In 2021, Teneile Warren, Fitsum Areguy and Phi Doan created insideWaterloo as a home for our region’s diverse stories. The outlet focused on critically analyzing and reporting on issues impacting racialized community members.     

On Oct. 17, 2022 the newspaper shuttered its doors for the last time.  

It was not a decision made lightly, as three co-founders were forced to shut down due to burnout.  

The unsustainable workload proved too much for the tight-knit team. They wanted to recognize their own capacity as individuals and what they would ask for others, this was made clear in their last editorial.   

“insideWaterloo started as an idea with Teniele while I was working in mainstream media with The Record,” Areguy said.   

Areguy worked as an independent facilitator and inclusion worker, and did a lot of community work while he worked at the Record.  

Before Areguy’s time at the Record, he launched Textile magazine, a literary publication that doubled as a mentorship program. Textile published short stories, nonfiction, creative nonfiction, poetry and artwork.  

After this experience in journalism and community, Areguy wanted to do something different and community oriented.   

“We invest in the writers that we work with. I was very passionate about what I would call movement journalism. Journalism that is very political and not afraid to tackle social justice. It comes up with solutions to problems,” Areguy said.  
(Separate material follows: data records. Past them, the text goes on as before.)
Lemma end_switch_inv pd pd' :
  record_inv pd → end_switch pd = Some pd' → record_inv pd'.
Proof.
  intros Hinv. unfold end_switch, content_str.
  destruct (pstate pd);
    try (intros [= <-]; exact Hinv);
    try (intros H; destruct (c_str (content _)); [|discriminate H];
         injection H as <-; revert Hinv; by apply record_inv_frame).
  - (* STATE_APPLICATION *)
    intros H. destruct (cur_solvable pd) as [[i s]|] eqn:Hcur.
    2:{ unfold end_application in H. by rewrite Hcur in H. }
    destruct Hinv as [Hos Hinv].
    destruct (end_application_spec pd i s Hcur (Hinv i s Hcur) Hos)
      as (pd'' & s' & Hrun & _ & Hsolv & Hlen & Hos' & _).
    rewrite Hrun in H. injection H as <-. split.
    + unfold owners_ok in *. rewrite Hos', Hlen. exact Hos.
    + intros j s'' Hj. unfold cur_solvable in Hj. by rewrite Hsolv in Hj.
  - (* STATE_PKGNAME *)
    intros H. destruct (c_str (content pd)) as [c|]; [|discriminate H].
    cbn [mbind option_bind] in H.
    destruct (cur_solvable pd) as [[i s]|] eqn:Hcur.
    2:{ unfold update_solvable in H. by rewrite Hcur in H. }
    unfold update_solvable in H. rewrite Hcur in H. injection H as <-.
    apply (record_inv_update pd
             (λ s, set_provides
                     (set_requires s
                        (repo_addid_dep (requires s) (pool_str2id c)))
                     (repo_addid_dep
                        (provides
                           (set_requires s
                              (repo_addid_dep (requires s) (pool_str2id c))))
                        (pool_str2id
                           (pool_tmpjoin (lit "application-appdata(") c
                              (lit ")"))))) i s Hcur); [|exact Hinv].
    apply no_rel_addid_str.
  - (* STATE_NAME *)
    intros H. destruct (c_str (content pd)) as [c|]; [|discriminate H].
    cbn [mbind option_bind] in H.
    destruct (cur_solvable pd) as [[i s]|] eqn:Hcur.
    2:{ unfold update_solvable in H. by rewrite Hcur in H. }
    unfold update_solvable in H. rewrite Hcur in H. injection H as <-.
    by apply (record_inv_update pd
             (λ s, set_name s
                     (pool_str2id (pool_tmpjoin (lit "application:") c [])))
             i s Hcur).
  - (* STATE_DESCRIPTION *)
    destruct (description pd); intros [= <-]; [|exact Hinv].
    revert Hinv. by apply record_inv_frame.
  - (* STATE_P *)
    intros H. apply end_p_frame in H. revert Hinv.
    by apply record_inv_frame.
  - (* STATE_UL_LI *)
    intros H. apply end_ul_li_frame in H. revert Hinv.
    by apply record_inv_frame.
  - (* STATE_OL_LI *)
    intros H. apply end_ol_li_frame in H. revert Hinv.
    by apply record_inv_frame.
Qed.

Lemma start_switch_inv pd atts :
  record_inv pd → record_inv (start_switch pd atts).
Proof.
  intros Hinv. unfold start_switch.
  destruct (pstate pd); try exact Hinv.
  unfold repo_add_solvable. destruct Hinv as [Hos _]. split.
  - unfold owners_ok in *. cbn [owners pool set_data set_havesummary
      set_handle set_solvable set_pool]. destruct (owners pd); [|done].
    rewrite length_app. rewrite Forall_forall in Hos |- *.
    intros o Ho. specialize (Hos o Ho). lia.
  - intros i s. unfold cur_solvable.
    cbn [solvable pool set_data set_havesummary set_handle set_solvable
         set_pool mbind option_bind].
    rewrite lookup_app_r by done. rewrite Nat.sub_diag.
    intros [= <- <-]. reflexivity.
Qed.

Lemma startElement_inv pd nm atts pd' :
  record_inv pd → startElement pd nm atts = Some pd' → record_inv pd'.
Proof.
  intros Hinv. unfold startElement.
  case_decide; [intros [= <-]; exact Hinv|].
  destruct (swtab _); [|intros [= <-]; exact Hinv].
  destruct (find_switch _ _ _) as [s|]; [|intros [= <-]; exact Hinv].
  cbv zeta. destruct (store _ 0 NUL) as [c|]; [|intros [=]].
  cbn [mbind option_bind].
  repeat case_decide; intros [= <-]; try apply start_switch_inv; exact Hinv.
Qed.

Lemma endElement_inv pd nm pd' :
  record_inv pd → endElement pd nm = Some pd' → record_inv pd'.
Proof.
  intros Hinv. unfold endElement.
  case_decide; [intros [= <-]; exact Hinv|].
  cbv zeta. case_decide; [intros [= <-]; case_decide; exact Hinv|].
  destruct (end_switch _) as [pd1|] eqn:Hend; [|intros [=]].
  intros [= <-]. apply end_switch_inv in Hend; [exact Hend|exact Hinv].
Qed.

Lemma handle_event_inv pd e pd' :
  record_inv pd → handle_event pd e = Some pd' → record_inv pd'.
Proof.
  intros Hinv. destruct e as [nm atts|nm|t]; cbn [handle_event].
  - by apply startElement_inv.
  - by apply endElement_inv.
  - intros H. apply characterData_frame in H. revert Hinv.
    by apply record_inv_frame.
Qed.

Lemma run_inv evs pd pd' :
  record_inv pd → run evs pd = Some pd' → record_inv pd'.
Proof.
  revert pd. induction evs as [|e evs IH]; intros pd Hinv.
  - rewrite run_nil. by intros [= <-].
  - rewrite run_cons.
    destruct (handle_event pd e) as [pd1|] eqn:He; [|intros [=]].
    rewrite bind_Some. apply IH. by eapply handle_event_inv.
Qed.

Lemma init_parsedata_inv p dat fl fn os :
  from_option (Forall (λ o, o < length p)) True os →
  record_inv (init_parsedata p dat fl fn os).
Proof.
  intros Hos. split.
  - unfold owners_ok, init_parsedata. cbn [owners pool]. by destruct os.
  - intros i s. unfold cur_solvable, init_parsedata.
    cbn [solvable mbind option_bind]. intros [=].
Qed.

Lemma end_switch_APPLICATION pd :
  pstate pd = STATE_APPLICATION → end_switch pd = end_application pd.
Proof. intros H. unfold end_switch. by rewrite H. Qed.

(** * Further properties of the code *)

(** ** [guess_filename_from_id] *)

Lemma has_suffix_app base sfx :
  base ≠ [] → has_suffix (base ++ lit sfx) sfx = true.
Proof.
  intros Hb. unfold has_suffix. rewrite length_app.
  apply andb_true_intro. split.
  - apply bool_decide_eq_true. destruct base; [done|]. simpl. lia.
  - unfold streq. apply bool_decide_eq_true.
    replace (length base + length (lit sfx) - length (lit sfx))
      with (length base) by lia.
    by rewrite drop_app_length.
Qed.

Lemma has_suffix_last id sfx :
  lit sfx ≠ [] → list.last id ≠ list.last (lit sfx) →
  has_suffix id sfx = false.
Proof.
  intros Hs Hl. destruct (has_suffix id sfx) eqn:H; [|done].
  apply has_suffix_ends_in in H as [Hlen Hdrop]. exfalso. apply Hl.
  rewrite <- (take_drop (length id - length (lit sfx)) id), Hdrop.
  destruct (lit sfx) as [|c l] using rev_ind; [done|].
  by rewrite (assoc_L (++)), !last_snoc.
Qed.

Lemma guess_replace base old new :
  NUL ∉ base → NUL ∉ new →
  length new ≤ length old + 13 →
  strcpy_at (pool_tmpjoin (base ++ old) (lit ".metainfo.xml") [] ++ [NUL])
    (length (base ++ old) - length old) new ≫= c_str
  = Some (base ++ new).
Proof.
  intros Hb Hn Hlen. unfold strcpy_at, pool_tmpjoin.
  rewrite decide_True.
  2:{ rewrite !length_app. simpl. lia. }
  rewrite bind_Some.
  replace (length (base ++ old) - length old) with (length base)
    by (rewrite length_app; lia).
  rewrite <- !(assoc_L (++)). rewrite take_app_length.
  rewrite (assoc_L (++) base new). apply c_str_app.
  rewrite not_elem_of_app. done.
Qed.

Lemma lit_no_NUL_appdata : NUL ∉ lit ".appdata.xml".
Proof. by apply (bool_decide_unpack _). Qed.
Lemma lit_no_NUL_metainfo : NUL ∉ lit ".metainfo.xml".
Proof. by apply (bool_decide_unpack _). Qed.

(** X1.  [guess_filename_from_id] on an identifier that is a stem
    followed by one of the five suffixes of its table: [.desktop] is
    replaced by [.appdata.xml], and [.ttf], [.otf], [.xml] and [.db] by
    [.metainfo.xml].  The length tests are strict: an identifier that is
    nothing but the suffix gets no file name. *)
Theorem guess_filename_recognized base :
  NUL ∉ base →
  let guess sfx new :=
    guess_filename_from_id (base ++ lit sfx)
    = if decide (base = []) then None else Some (base ++ lit new) in
  guess ".desktop" ".appdata.xml"
  ∧ guess ".ttf" ".metainfo.xml"
  ∧ guess ".otf" ".metainfo.xml"
  ∧ guess ".xml" ".metainfo.xml"
  ∧ guess ".db" ".metainfo.xml".
Proof.
  intros Hb guess. unfold guess. clear guess.
  destruct (decide (base = [])) as [->|Hne].
  { repeat split; vm_compute; reflexivity. }
  assert (∀ sfx c, list.last (lit sfx) = Some c →
                   list.last (base ++ lit sfx) = Some c) as Hlast.
  { intros sfx c Hc. destruct (lit sfx) as [|x l] using rev_ind; [done|].
    rewrite last_snoc in Hc. by rewrite (assoc_L (++)), last_snoc. }
  repeat split; unfold guess_filename_from_id; cbv zeta.
  - rewrite has_suffix_app by done.
    apply (guess_replace base (lit ".desktop") (lit ".appdata.xml"));
      [done|apply lit_no_NUL_appdata|simpl; lia].
  - rewrite (has_suffix_last _ ".desktop")
      by (try rewrite (Hlast ".ttf" "f"%char); done).
    rewrite has_suffix_app by done.
    apply (guess_replace base (lit ".ttf") (lit ".metainfo.xml"));
      [done|apply lit_no_NUL_metainfo|simpl; lia].
  - rewrite (has_suffix_last _ ".desktop")
      by (try rewrite (Hlast ".otf" "f"%char); done).
    rewrite (has_suffix_app base ".otf") by done.
    assert (strcpy_at
              (pool_tmpjoin (base ++ lit ".otf") (lit ".metainfo.xml") []
               ++ [NUL])
              (length (base ++ lit ".otf") - 4) (lit ".metainfo.xml")
            ≫= c_str = Some (base ++ lit ".metainfo.xml")) as ->.
    { apply (guess_replace base (lit ".otf") (lit ".metainfo.xml"));
        [done|apply lit_no_NUL_metainfo|simpl; lia]. }
    by destruct (has_suffix _ ".ttf").
  - rewrite (has_suffix_last _ ".desktop")
      by (try rewrite (Hlast ".xml" "l"%char); done).
    rewrite (has_suffix_last _ ".ttf")
      by (try rewrite (Hlast ".xml" "l"%char); done).
    rewrite (has_suffix_last _ ".otf")
      by (try rewrite (Hlast ".xml" "l"%char); done).
    rewrite has_suffix_app by done.
    apply (guess_replace base (lit ".xml") (lit ".metainfo.xml"));
      [done|apply lit_no_NUL_metainfo|simpl; lia].
  - rewrite (has_suffix_last _ ".desktop")
      by (try rewrite (Hlast ".db" "b"%char); done).
    rewrite (has_suffix_last _ ".ttf")
      by (try rewrite (Hlast ".db" "b"%char); done).
    rewrite (has_suffix_last _ ".otf")
      by (try rewrite (Hlast ".db" "b"%char); done).
    rewrite (has_suffix_last _ ".xml")
      by (try rewrite (Hlast ".db" "b"%char); done).
    rewrite has_suffix_app by done.
    apply (guess_replace base (lit ".db") (lit ".metainfo.xml"));
      [done|apply lit_no_NUL_metainfo|simpl; lia].
Qed.

(** ** [wsstrip] *)

Lemma ws_go_nonws st ws c s :
  is_ws c = false →
  ws_go st ws (c :: s)
  = (if decide (ws ≠ 0%Z ∧ st = true)
     then [if decide (Z.land ws 2 ≠ 0%Z) then NL else SP] else [])
    ++ c :: ws_go true 0 s.
Proof. intros Hc. simpl. by rewrite Hc. Qed.

Lemma ws_go_sep (P Q : Prop) `{Decision P, Decision Q} c rest :
  is_ws c = false →
  ws_go true 0
    ((if decide P then [if decide Q then NL else SP] else []) ++ c :: rest)
  = (if decide P then [if decide Q then NL else SP] else [])
    ++ c :: ws_go true 0 rest.
Proof.
  intros Hc. destruct (decide P); [destruct (decide Q)|]; simpl;
    by rewrite Hc.
Qed.

Lemma ws_go_again s :
  ∀ st ws, ws_go true 0 (ws_go st ws s) = ws_go st ws s.
Proof.
  induction s as [|c s IH]; intros st ws; [done|].
  destruct (is_ws c) eqn:Hc.
  - simpl. rewrite Hc. apply IH.
  - rewrite ws_go_nonws by done. rewrite ws_go_sep by done. by rewrite IH.
Qed.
The co-founders of insideWaterloo sought to provide a place for different social movements in the region. It was a place to help those movements grow, and help the activists in those spaces.  

According to the editorial staff sometimes their drive had led to burnout. It was a harsh reality to face that insideWaterloo just did not have sustainable means to continue onwards.  
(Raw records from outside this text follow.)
(** * Properties *)

(** Membership in a list that is written out. *)
Ltac find_in_list := simpl; repeat first [left; reflexivity | right].

(** Two tokens that differ in a character that is written out. *)
Ltac tokens_differ :=
  let E := fresh "E" in
  intros E;
  repeat match goal with b : bool |- _ => destruct b end;
  simpl in E; discriminate E.

Section Properties.

#[local] Set Default Proof Using "Type".

Context {Time : Type} `{EqDecision Time}.
Variable zeroTime : Time.
Variable CombinedOutput : list Cmd -> Cmd -> string * option string.
Variable Unmarshal : string -> string + list (ListEntry Time).

Abbreviation Create := (resourceVClusterCreate CombinedOutput).
Abbreviation Read := (resourceVClusterRead zeroTime CombinedOutput Unmarshal).
Abbreviation Delete := (resourceVClusterDelete CombinedOutput).

Implicit Types (d : ResourceData Time) (h : list Cmd) (args : list string).

(** *** The argument vectors in closed form *)

Lemma wellTyped_field d key ty :
  wellTyped d = true -> In (key, ty) readFields -> fieldTyped d key ty = true.
Proof.
  unfold wellTyped. rewrite forallb_forall. intros Hall Hin.
  apply (Hall (key, ty) Hin).
Qed.

Lemma appendIfString_typed d key mk args :
  fieldTyped d key TypeString = true ->
  appendIfString d key mk args =
  Return (args ++ if decide (stringField d key = "") then [] else mk (stringField d key)).
Proof.
  unfold fieldTyped, appendIfString, stringField.
  destruct (Get d key) as [[s| | |]|]; simpl; try discriminate; intros _.
  - destruct (decide (s = "")); [by rewrite app_nil_r | done].
  - by rewrite app_nil_r.
Qed.

Lemma appendIfBool_typed d key flag args :
  fieldTyped d key TypeBool = true ->
  appendIfBool d key flag args = Return (args ++ boolFlag d key flag).
Proof.
  unfold fieldTyped, appendIfBool, boolFlag.
  destruct (Get d key) as [[| b | |]|]; simpl; try discriminate; intros _.
  - done.
  - by rewrite app_nil_r.
Qed.

Lemma vclusterBaseArgs_typed d args :
  wellTyped d = true ->
  vclusterBaseArgs d args = Return (args ++ targetingFlags d).
Proof.
  intros Hd. unfold vclusterBaseArgs, targetingFlags, targetingFlag.
  rewrite appendIfString_typed by (apply wellTyped_field; [assumption | find_in_list]).
  simpl.
  rewrite appendIfString_typed by (apply wellTyped_field; [assumption | find_in_list]).
  by rewrite <- app_assoc.
Qed.

Lemma createArgs_typed d name :
  wellTyped d = true ->
  createArgs d name =
  Return (createVector d name).
Proof.
  intros Hd. unfold createArgs, createVector.
  rewrite vclusterBaseArgs_typed by done. simpl.
  rewrite appendIfString_typed by (apply wellTyped_field; [assumption | find_in_list]). simpl.
  do 5 (rewrite appendIfBool_typed by (apply wellTyped_field; [assumption | find_in_list]); simpl).
  rewrite appendIfString_typed by (apply wellTyped_field; [assumption | find_in_list]). simpl.
  unfold createFlags, stringFlag. simpl.
  rewrite app_nil_r.
  by rewrite <- !app_assoc.
Qed.

Lemma GetString_name d name :
  Get d "name" = Some (VString name) -> GetString d "name" = Return name.
Proof. unfold GetString. by intros ->. Qed.

(** *** The operations in closed form *)

Lemma Create_run d h name :
  wellTyped d = true -> Get d "name" = Some (VString name) ->
  Create d h =
  let cmd := mkCmd "vcluster" (createVector d name) in
  Return (match CombinedOutput h cmd with
          | (output, Some _) => (commandFailed (createVector d name) output, d)
          | (_, None) => ([], Set_ (SetId d name) "name" (VString name))
          end, h ++ [cmd]).
Proof.
  intros Hd Hname. unfold resourceVClusterCreate.
  rewrite (GetString_name _ _ Hname). simpl.
  rewrite createArgs_typed by done. simpl.
  by destruct (CombinedOutput h _) as [output [err|]].
Qed.

Lemma Read_run d h :
  wellTyped d = true ->
  Read d h =
  let cmd := mkCmd "vcluster" (readVector d) in
  Return (match CombinedOutput h cmd with
          | (output, Some _) => (commandFailed (readVector d) output, d)
          | (output, None) =>
              match Unmarshal output with
              | inl err => (FromErr err, d)
              | inr entries =>
                  let entry := scanEntries zeroTime (Id d) entries in
                  if decide (entry = zeroListEntry zeroTime) then ([], SetId d "")
                  else ([], Set_ (Set_ (Set_ d "name" (VString (Name entry)))
                                       "status" (VString (Status entry)))
                                 "created" (VTime (Created entry)))
              end
          end, h ++ [cmd]).
Proof.
  intros Hd. unfold resourceVClusterRead.
  rewrite vclusterBaseArgs_typed by done. simpl.
  destruct (CombinedOutput h _) as [output [err|]]; [done|].
  destruct (Unmarshal output) as [err|entries]; [done|].
  by destruct (decide _).
Qed.

Lemma Delete_run d h name :
  wellTyped d = true -> Get d "name" = Some (VString name) ->
  Delete d h =
  let cmd := mkCmd "vcluster" (deleteVector d name) in
  Return (match CombinedOutput h cmd with
          | (output, Some _) => (commandFailed (deleteVector d name) output, d)
          | (_, None) => ([], d)
          end, h ++ [cmd]).
Proof.
  intros Hd Hname. unfold resourceVClusterDelete.
  rewrite (GetString_name _ _ Hname). simpl.
  rewrite vclusterBaseArgs_typed by done. simpl.
  by destruct (CombinedOutput h _) as [output [err|]].
Qed.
In its prime, insideWaterloo was an outlet for historically excluded communities to see themselves be reflected in media.  

The managing staff also acknowledges that insideWaterloo was unable to support its writers fully. There were multiple writers who they wanted to collaborate with but were unable to because they too were feeling the effects of burnout.  
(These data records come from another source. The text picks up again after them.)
(** The sample library with both copies lent to the borrower. *)
Definition sample_lent : Library.t :=
  run sample_isoformat [BorrowBook 1000 "m1" "111"; BorrowBook 2000 "m1" "111"]
    sample_library.

(** The state after [add_book] is called twice on the same isbn. *)
Definition add_book_twice (t1 a1 g1 t2 a2 g2 i : string) (q1 q2 : Z) (s : Library.t)
    : result Book.t * Library.t :=
  Library.add_book t2 a2 i g2 q2 (snd (Library.add_book t1 a1 i g1 q1 s)).

(** * Properties *)

(** ** Facts about the dict operations *)

Section DictFacts.

Context {V : Type}.
Implicit Types (d : Dict.t V) (k : string) (v : V).

Lemma get_set_same k v d : Dict.get k (Dict.set k v d) = Some v.
Proof.
  induction d as [|[k' v'] d IH]; simpl.
  - now rewrite String.eqb_refl.
  - destruct (String.eqb_spec k' k) as [->|Hne]; simpl.
    + now rewrite String.eqb_refl.
    + destruct (String.eqb_spec k' k); [contradiction|exact IH].
Qed.

Lemma get_set_other k k0 v d :
  k0 <> k -> Dict.get k0 (Dict.set k v d) = Dict.get k0 d.
Proof.
  intros Hne. induction d as [|[k' v'] d IH]; simpl.
  - destruct (String.eqb_spec k k0); [congruence|reflexivity].
  - destruct (String.eqb_spec k' k) as [->|Hk]; simpl.
    + destruct (String.eqb_spec k k0); [congruence|reflexivity].
    + now rewrite IH.
Qed.

Lemma keys_set_present k v v0 d :
  Dict.get k d = Some v0 -> Dict.keys (Dict.set k v d) = Dict.keys d.
Proof.
  induction d as [|[k' v'] d IH]; simpl; [discriminate|].
  destruct (String.eqb_spec k' k) as [->|Hk]; simpl; intros H.
  - reflexivity.
  - f_equal. now apply IH.
Qed.

Lemma keys_set_absent k v d :
  Dict.get k d = None -> Dict.keys (Dict.set k v d) = (Dict.keys d ++ [k])%list.
Proof.
  induction d as [|[k' v'] d IH]; simpl; [reflexivity|].
  destruct (String.eqb_spec k' k) as [->|Hk]; simpl; intros H.
  - discriminate.
  - f_equal. now apply IH.
Qed.

Lemma entries_set_other k k0 v d :
  k0 <> k -> entries k0 (Dict.set k v d) = entries k0 d.
Proof.
  intros Hne. unfold entries.
  induction d as [|[k' v'] d IH]; simpl.
  - destruct (String.eqb_spec k k0); [congruence|reflexivity].
  - destruct (String.eqb_spec k' k) as [->|Hk]; simpl.
    + destruct (String.eqb_spec k k0); [congruence|reflexivity].
    + destruct (k' =? k0)%string; simpl; now rewrite IH.
Qed.

Lemma entries_set_present k v v0 d :
  Dict.get k d = Some v0 -> entries k (Dict.set k v d) = entries k d.
Proof.
  unfold entries.
  induction d as [|[k' v'] d IH]; simpl; [discriminate|].
  destruct (String.eqb_spec k' k) as [->|Hk]; simpl; intros H.
  - now rewrite String.eqb_refl.
  - destruct (String.eqb_spec k' k); [contradiction|]. now apply IH.
Qed.

Lemma entries_absent k d : Dict.get k d = None -> entries k d = 0%nat.
Proof.
  unfold entries.
  induction d as [|[k' v'] d IH]; simpl; [reflexivity|].
  destruct (String.eqb_spec k' k); [discriminate|exact IH].
Qed.

Lemma entries_set_absent k v d :
  Dict.get k d = None -> entries k (Dict.set k v d) = 1%nat.
Proof.
  unfold entries.
  induction d as [|[k' v'] d IH]; simpl.
  - now rewrite String.eqb_refl.
  - destruct (String.eqb_spec k' k) as [->|Hk]; simpl; intros H.
    + discriminate.
    + destruct (String.eqb_spec k' k); [contradiction|]. now apply IH.
Qed.

(** Replacing the value under a key that is present moves a sum over the
    values by the difference of the two summands. *)
Lemma sumZ_set_present (f : V -> Z) k v v0 d :
  Dict.get k d = Some v0 ->
  sumZ f (Dict.values (Dict.set k v d)) = sumZ f (Dict.values d) - f v0 + f v.
Proof.
  induction d as [|[k' v'] d IH]; simpl; [discriminate|].
  destruct (String.eqb_spec k' k) as [->|Hk]; simpl; intros H.
  - injection H as ->. lia.
  - rewrite (IH H). lia.
Qed.

Lemma mem_get k d : Dict.mem k d = true <-> exists v, Dict.get k d = Some v.
Proof.
  unfold Dict.mem. destruct (Dict.get k d) as [v|].
  - split; [eauto|reflexivity].
  - split; [discriminate|intros [v H]; discriminate].
Qed.

End DictFacts.

(** ** Facts about loan sequences *)

Lemma datetime_eqb_refl (d : datetime) : datetime_eqb d d = true.
Proof. destruct d; simpl; apply Z.eqb_refl. Qed.

Lemma record_eqb_refl (r : BorrowedRecord.t) : BorrowedRecord.eqb r r = true.
Proof.
  unfold BorrowedRecord.eqb.
  now rewrite String.eqb_refl, !datetime_eqb_refl.
Qed.

Lemma record_eqb_isbn (a b : BorrowedRecord.t) :
  BorrowedRecord.isbn a <> BorrowedRecord.isbn b -> BorrowedRecord.eqb a b = false.
Proof.
  intros Hne. unfold BorrowedRecord.eqb.
  destruct (String.eqb_spec (BorrowedRecord.isbn a) (BorrowedRecord.isbn b));
    [contradiction|reflexivity].
Qed.

(** The record found by the loop is the first one with the isbn, and
    [remove] takes out that very occurrence. *)
Lemma find_record_first (isbn : string) (l : list BorrowedRecord.t) (r : BorrowedRecord.t) :
  Library.find_record isbn l = Some r ->
  exists l1 l2,
    l = (l1 ++ r :: l2)%list /\
    (forall x, In x l1 -> BorrowedRecord.isbn x <> isbn) /\
    BorrowedRecord.isbn r = isbn /\
    list_remove r l = Some (l1 ++ l2)%list.
Proof.
  unfold Library.find_record.
  induction l as [|y l IH]; simpl; [discriminate|].
  destruct (String.eqb_spec (BorrowedRecord.isbn y) isbn) as [Hy|Hy]; intros H.
  - injection H as <-. exists [], l. simpl.
    rewrite record_eqb_refl. repeat split; auto.
  - destruct (IH H) as (l1 & l2 & -> & Hl1 & Hr & Hrm).
    exists (y :: l1), l2. simpl.
    rewrite record_eqb_isbn by congruence.
    rewrite Hrm. repeat split; auto.
    intros x [<-|Hx]; auto.
Qed.

Lemma find_record_none (isbn : string) (l : list BorrowedRecord.t) :
  (forall x, In x l -> BorrowedRecord.isbn x <> isbn) ->
  Library.find_record isbn l = None.
Proof.
  unfold Library.find_record.
  induction l as [|y l IH]; simpl; intros H; [reflexivity|].
  destruct (String.eqb_spec (BorrowedRecord.isbn y) isbn) as [Hy|Hy].
  - exfalso. apply (H y); auto.
  - apply IH. intros x Hx. apply H. auto.
Qed.

Lemma find_record_some (isbn : string) (l : list BorrowedRecord.t) (x : BorrowedRecord.t) :
  In x l -> BorrowedRecord.isbn x = isbn ->
  exists r, Library.find_record isbn l = Some r.
Proof.
  unfold Library.find_record.
  induction l as [|y l IH]; simpl; intros Hin Hx; [contradiction|].
  destruct (String.eqb_spec (BorrowedRecord.isbn y) isbn) as [Hy|Hy]; [eauto|].
  destruct Hin as [->|Hin]; [contradiction|auto].
Qed.

(** A decomposition at the first record with the isbn is unique. *)
Lemma first_split_unique (isbn : string) (l1 l2 l1' l2' : list BorrowedRecord.t)
    (r r' : BorrowedRecord.t) :
  (l1 ++ r :: l2 = l1' ++ r' :: l2')%list ->
  (forall x, In x l1 -> BorrowedRecord.isbn x <> isbn) ->
  (forall x, In x l1' -> BorrowedRecord.isbn x <> isbn) ->
  BorrowedRecord.isbn r = isbn -> BorrowedRecord.isbn r' = isbn ->
  l1 = l1' /\ r = r' /\ l2 = l2'.
Proof.
  revert l1'. induction l1 as [|a l1 IH]; intros [|a' l1']; simpl; intros E H1 H1' Hr Hr'.
  - injection E as -> ->. auto.
  - injection E as -> _. exfalso. apply (H1' a'); auto.
  - injection E as -> _. exfalso. apply (H1 r'); auto.
  - injection E as -> E.
    destruct (IH l1' E) as (-> & -> & ->); auto.
Qed.

Lemma loans_of_app (isbn : string) (l1 l2 : list BorrowedRecord.t) :
  loans_of isbn (l1 ++ l2) = loans_of isbn l1 + loans_of isbn l2.
Proof.
  unfold loans_of. rewrite filter_app, length_app. lia.
Qed.

Lemma loans_of_cons (isbn : string) (r : BorrowedRecord.t) (l : list BorrowedRecord.t) :
  loans_of isbn (r :: l) =
  (if (BorrowedRecord.isbn r =? isbn)%string then 1 else 0) + loans_of isbn l.
Proof.
  unfold loans_of. simpl.
  destruct (BorrowedRecord.isbn r =? isbn)%string; simpl length; lia.
Qed.

Lemma loans_of_nil (isbn : string) : loans_of isbn [] = 0.
Proof. reflexivity. Qed.

(** ** The outcomes of [borrow_book] and [return_book] *)

Lemma borrow_book_ok (s : Library.t) (now : Z) (m i : string)
    (borrower : Borrower.t) (book : Book.t) (due : datetime) :
  Dict.get m (Library.borrowers_by_id s) = Some borrower ->
  Dict.get i (Library.books_by_isbn s) = Some book ->
  0 < Book.quantity book ->
  due_date_after (Naive now) (Library.loan_days s) = Some due ->
  let record := BorrowedRecord.mk i (Naive now) due in
  Library.borrow_book now m i s =
  (Return record,
   Library.mk
     (Dict.set i (Book.set_quantity (Book.quantity book - 1) book) (Library.books_by_isbn s))
     (Dict.set m
        (Borrower.set_borrowed_books (Borrower.borrowed_books borrower ++ [record]) borrower)
        (Library.borrowers_by_id s))
     (Library.loan_days s)).
Proof.
  intros Hm Hi Hq Hd. unfold Library.borrow_book. rewrite Hm, Hi, Hd.
  destruct (Z.leb_spec (Book.quantity book) 0); [lia|reflexivity].
Qed.

(** A due date that cannot be computed: the call raises and nothing is
    changed. *)
Lemma borrow_book_overflow (s : Library.t) (now : Z) (m i : string)
    (borrower : Borrower.t) (book : Book.t) :
  Dict.get m (Library.borrowers_by_id s) = Some borrower ->
  Dict.get i (Library.books_by_isbn s) = Some book ->
  0 < Book.quantity book ->
  due_date_after (Naive now) (Library.loan_days s) = None ->
  Library.borrow_book now m i s = (Raise OverflowError, s).
Proof.
  intros Hm Hi Hq Hd. unfold Library.borrow_book. rewrite Hm, Hi, Hd.
  destruct (Z.leb_spec (Book.quantity book) 0); [lia|reflexivity].
Qed.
insideWaterloo worked with a slow news cycle, rather than the 24/7 news cycle in mainstream media.  

As a news model, having slow news provides a space for stories to exist and touch people’s lives.  

Sometimes the breakneck speed of the news cycle can cause more harm than good to the people whose stories it shares.  

According to the news team of insideWaterloo, taking a slow approach allows for marginalized people to grieve, to accept and to connect with each other for the community.  

For contributors and readers alike it provides a space to empower the community to tell their own stories with their own voices.  

“There’s a saying about how news journalism is the first draft of history, where it’s all first impressions, it doesn’t really always get into the nitty gritty or putting it into perspective and I find myself leaning towards that more and more nowadays,” Doan said.   

Although insideWaterloo has come to an end, the co-founders still plan on a future for the paper.  

Areguy plans to publish a collection of the most impactful stories.  

The co-founders will be putting together stories and publish it to print for readers to purchase for a limited run.  

There is also a plan to contextualize certain stories to build up a timeline for insideWaterloo followers.  

All in all their goal is to inspire other people to do what insideWaterloo was able to do, but better.